[Start of section]
(* ===== verification/CoordinatorHttp.v ===== *)
(** * The coordinator's HTTP query (src/cmd/coordinator/main.go)

    The [/region] handler over the readings the store holds, and the environment
    helpers of the coordinator.  The query string is the function [query.Get]. *)

From Stdlib Require Import Ascii String.
From stdpp Require Import base strings list sets gmap.
From S2P Require Import Prelude RaftNode GoBytes Sha256 GoText GoFloat.
From S2P Require Import GoParse GoJson GoTime GoFormat Sensor SensorCodec.
From S2P Require Import Coordinator.

#[local] Open Scope Z_scope.
#[local] Open Scope go_scope.

(** ** Configuration *)

(** [os.Getenv]: the empty string if unset. *)
Definition getenvDefault (env : string -> string) (key fallback : string) : string :=
  let value := env key in if value =?s "" then fallback else value.

Definition intFromEnv (env : string -> string) (key : string) (fallback : Z) : Z :=
  let value := env key in
  if value =?s "" then fallback
  else match Atoi value with None => fallback | Some parsed => parsed end.

Definition floatFromEnv (env : string -> string) (key : string) (fallback : float64) : float64 :=
  let value := env key in
  if value =?s "" then fallback
  else match ParseFloat value with None => fallback | Some parsed => parsed end.
(* ===== verification/CoordinatorMain.v ===== *)
(** * The coordinator process (src/cmd/coordinator/main.go, raft_integration.go)

    What [main] starts, as goroutines over shared state: the accept loops, a goroutine
    for each gossip or Raft connection, the [Run] loop of the Raft node with its
    heartbeat goroutines, the metrics loop and the query server.  A step of a goroutine
    ends at the next lock of the node or the store, so the steps interleave in any
    order.  Entries are applied after the node's lock is released, by the goroutine
    that collected them: nothing is lost or applied twice, but two goroutines may apply
    in either order. *)

From Stdlib Require Import Ascii String.
From stdpp Require Import base strings list sets gmap.
From S2P Require Import Prelude RaftNode RaftNodeFacts RaftApply.
From S2P Require Import Wire Base64 GoBytes Sha256 GoFloat GoText.
From S2P Require Import GoUtf8 GoJson GoTime Sensor SensorCodec RpcMessages.
From S2P Require Import Coordinator CoordinatorRpc CoordinatorHttp CoordinatorMetrics.
From S2P Require Import Servers HttpMux.
(** [MarshalJSON] by the populated member fields. *)
Lemma MarshalJSON_populatedSlots (u : UnionType) (s : Union) :
  MarshalJSON u s =
  match populatedSlots u s with
  | [] => if has u KNull then json_Marshal GNil
          else inl "Union must not be null"
  | kind :: _ =>
      match slot s kind with
      | Some g => json_Marshal g
      | None => inl "Union must not be null"
      end
  end.
Proof.
  transitivity
    (match firstPopulated u s slotOrder with
     | Some g => json_Marshal g
     | None => if has u KNull then json_Marshal GNil
               else inl "Union must not be null"
     end).
  - rewrite MarshalJSON_unfold. unfold marshalUnion. simpl.
    destruct (has u KInteger);
      [destruct (Integer s); [reflexivity|]|]; simpl;
    (destruct (has u KDouble);
      [destruct (Double s); [reflexivity|]|]); simpl;
    (destruct (has u KBool);
      [destruct (Bool s); [reflexivity|]|]); simpl;
    (destruct (has u KString);
      [destruct (String_ s); [reflexivity|]|]); simpl;
    (destruct (has u KArray);
      [destruct (Array s); [reflexivity|]|]); simpl;
    (destruct (has u KClass);
      [destruct (Class s); [reflexivity|]|]); simpl;
    (destruct (has u KMap);
      [destruct (Map s); [reflexivity|]|]); simpl;
    (destruct (has u KEnum);
      [destruct (Enum s); [reflexivity|]|]); reflexivity.
  - rewrite firstPopulated_filter. fold (populatedSlots u s).
    destruct (populatedSlots u s) as [|kind rest] eqn:E; [reflexivity|].
    assert (In kind (populatedSlots u s)) as Hin by (rewrite E; now left).
    apply populatedSlots_In in Hin. destruct Hin as [_ Hin].
    destruct (slot s kind); [reflexivity|discriminate].
Qed.
(** C6.  The keys of the query source are visited in enumeration order.
    At a key, an array appends one entry per element, in the order of the
    elements; [null] leaves no entry of the key; any other value leaves
    exactly one entry of the key, the value as a string; and in the last
    two cases the entries of other keys stay as they are.  The object
    [{tags:['a','b'], removed:null, mode:2}] on an empty query gives
    [tags=a], [tags=b], [mode=2]. *)
Theorem makeRequest_query_composition `{Platform} :
  (∀ (h : Heap) (queryData : value) (query : entries),
     makeRequest_query h queryData query
     = foldl (makeRequest_query_step h queryData) query (keys_in h queryData))
  ∧ (∀ (h : Heap) (queryData : value) (query : entries) (key : string),
       let val := Get h queryData key in
       let query' := makeRequest_query_step h queryData query key in
       (isArray h val = true →
          query' = query ++ ((λ subval, (key, ToString h subval)) <$> elements_of h val))
       ∧ (isArray h val = false → val = VNull →
            filter (λ kv, kv.1 = key) query' = []
            ∧ filter (λ kv, kv.1 ≠ key) query' = filter (λ kv, kv.1 ≠ key) query)
       ∧ (isArray h val = false → val ≠ VNull →
            filter (λ kv, kv.1 = key) query' = [(key, ToString h val)]
            ∧ filter (λ kv, kv.1 ≠ key) query' = filter (λ kv, kv.1 ≠ key) query))
  ∧ (let h := [Obj CObject [("tags", VRef 1); ("removed", VNull); ("mode", VNum 2)];
               Obj (CArray 2) [("0", VStr "a"); ("1", VStr "b")]] in
     makeRequest_query h (VRef 0) [] = [("tags", "a"); ("tags", "b"); ("mode", "2")]).
Proof.
  split; [done |]. split; [|reflexivity].
  intros h queryData query key val query'. subst query'.
  unfold makeRequest_query_step. fold val. split; [|split].
  - intros ->. generalize (elements_of h val). intros es. revert query.
    induction es as [|e es IH]; intros query; simpl.
    + by rewrite app_nil_r.
    + rewrite IH. unfold query_append. by rewrite <- app_assoc.
  - intros -> Hnull. destruct (decide (val = VNull)); [|done]. split.
    + apply filter_same_delete.
    + apply filter_other_delete.
  - intros -> Hnull. destruct (decide (val = VNull)); [done |]. split.
    + apply query_set_same.
    + apply query_set_others.
Qed.

(** [makeRequest_query_composition], at the three kinds of value. *)
Lemma makeRequest_query_composition_witness :
  let P := Sample.platform (Sample.response_of "") in
  let h := [Obj CObject [("tags", VRef 1); ("removed", VNull); ("mode", VNum 2)];
            Obj (CArray 2) [("0", VStr "a"); ("1", VStr "b")]] in
  @makeRequest_query_step P h (VRef 0) [("mode", "1")] "tags"
  = [("mode", "1"); ("tags", "a"); ("tags", "b")]
  ∧ filter (λ kv, kv.1 = "removed")
      (@makeRequest_query_step P h (VRef 0) [("removed", "x")] "removed") = []
  ∧ filter (λ kv, kv.1 = "mode")
      (@makeRequest_query_step P h (VRef 0) [("mode", "1"); ("mode", "3")] "mode")
    = [("mode", "2")].
Proof.
  intros P h.
  destruct (proj1 (proj2 (@makeRequest_query_composition P)) h (VRef 0)
              [("mode", "1")] "tags") as (Harray & _ & _).
  destruct (proj1 (proj2 (@makeRequest_query_composition P)) h (VRef 0)
              [("removed", "x")] "removed") as (_ & Hnull & _).
  destruct (proj1 (proj2 (@makeRequest_query_composition P)) h (VRef 0)
              [("mode", "1"); ("mode", "3")] "mode") as (_ & _ & Hother).
  split; [|split].
  - apply Harray. reflexivity.
  - apply Hnull; reflexivity.
  - apply Hother; [reflexivity | discriminate].
Defined.

End MethodCallFacts.

(** ** What a request leaves alone *)

Module FrameFacts.
Import Js Defs Eff Utils MethodCall Spec UtilsFacts MethodCallFacts.
(** X12.  The rewrites that adapt the dependency maps to the kind of build
    only change what the functions depend on: whatever the options, the
    function map that results has the keys of [funcDependencyMap], without
    [findWhere] unless the build is an Underscore build, and the property
    map has the keys of [propDependencyMap], in the same order; the
    variable map keeps the keys of [varDependencyMap] and may gain others;
    no key occurs twice in any of the three. *)
Theorem updateDependencies_keeps_keys :
  forall (typeofLodash : string -> string) (options : list string),
  let st := parseOptions typeofLodash options in
  let maps := updateDependencies st in
  keys (fst (fst maps))
  = (if isUnderscore st then keys funcDependencyMap
     else keys (delete funcDependencyMap "findWhere"))
  /\ keys (snd (fst maps)) = keys propDependencyMap
  /\ incl (keys varDependencyMap) (keys (snd maps))
  /\ NoDup (keys (fst (fst maps)))
  /\ NoDup (keys (snd (fst maps)))
  /\ NoDup (keys (snd maps)).
Proof.
  intros typeofLodash options st maps.
  destruct (parseOptions_mapsKept typeofLodash options)
    as ((Kf & Kp & Kv & Knd) & Hndf & Hndp).
  destruct (parseOptions_maps typeofLodash options) as (Hf & Hp & Hv).
  fold st in Kf, Kp, Kv, Knd, Hndf, Hndp, Hf, Hp, Hv. fold maps in Kf, Kp, Kv, Knd.
  unfold sameKeys in Kf, Kp.
  split; [|split; [|split; [|split; [|split]]]].
  - rewrite Kf, Hf. now destruct (isUnderscore st).
  - now rewrite Kp, Hp.
  - now rewrite <- Hv.
  - now rewrite Kf.
  - now rewrite Kp.
  - exact Knd.
Qed.

(** ** What the build set holds *)

(** X13.  [expand] computes a closure.  For a map of identifiers with
    distinct keys and names [buildFuncs] that are closed under the function
    map, it returns; the identifiers it returns are those it was given and
    the identifiers of the names it keeps, no more and no less, each once;
    the names it keeps are those it was given and the functions that the
    identifiers of the names it keeps depend on. *)
Theorem expand_computes_closure :
  forall (funcDepMap depMap : DepMap) (result buildFuncs : list string),
  NoDup (keys depMap) ->
  closedUnder funcDepMap buildFuncs ->
  exists e,
    expand funcDepMap depMap (expandFuel funcDepMap) result buildFuncs = Some e
    /\ (forall id, In id (identifiers e)
                   <-> In id result
                       \/ exists f, In f (kept e) /\ In id (depsOf depMap f))
    /\ (forall g, In g (kept e)
                  <-> In g buildFuncs
                      \/ exists f id, In f (kept e) /\ In id (depsOf depMap f)
                                      /\ dependsOn funcDepMap id g)
    /\ NoDup (identifiers e).
Proof.
  intros funcDepMap depMap result buildFuncs Hnd Hclosed.
  destruct (expand_total funcDepMap depMap result buildFuncs Hclosed)
    as (e & He & _).
  exists e. split; [exact He|].
  exact (expand_closure funcDepMap depMap result buildFuncs Hnd _ e He).
Qed.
[End of section]
* Task to complete *
Your answer should be the exact lines above from the one with "val = VNull →" through the one with "filter (λ kv, kv.1 = key) query' = [(key, ToString", both included, and nothing besides.

* Answer to this problem *
       ∧ (isArray h val = false → val = VNull →
            filter (λ kv, kv.1 = key) query' = []
            ∧ filter (λ kv, kv.1 ≠ key) query' = filter (λ kv, kv.1 ≠ key) query)
       ∧ (isArray h val = false → val ≠ VNull →
            filter (λ kv, kv.1 = key) query' = [(key, ToString h val)]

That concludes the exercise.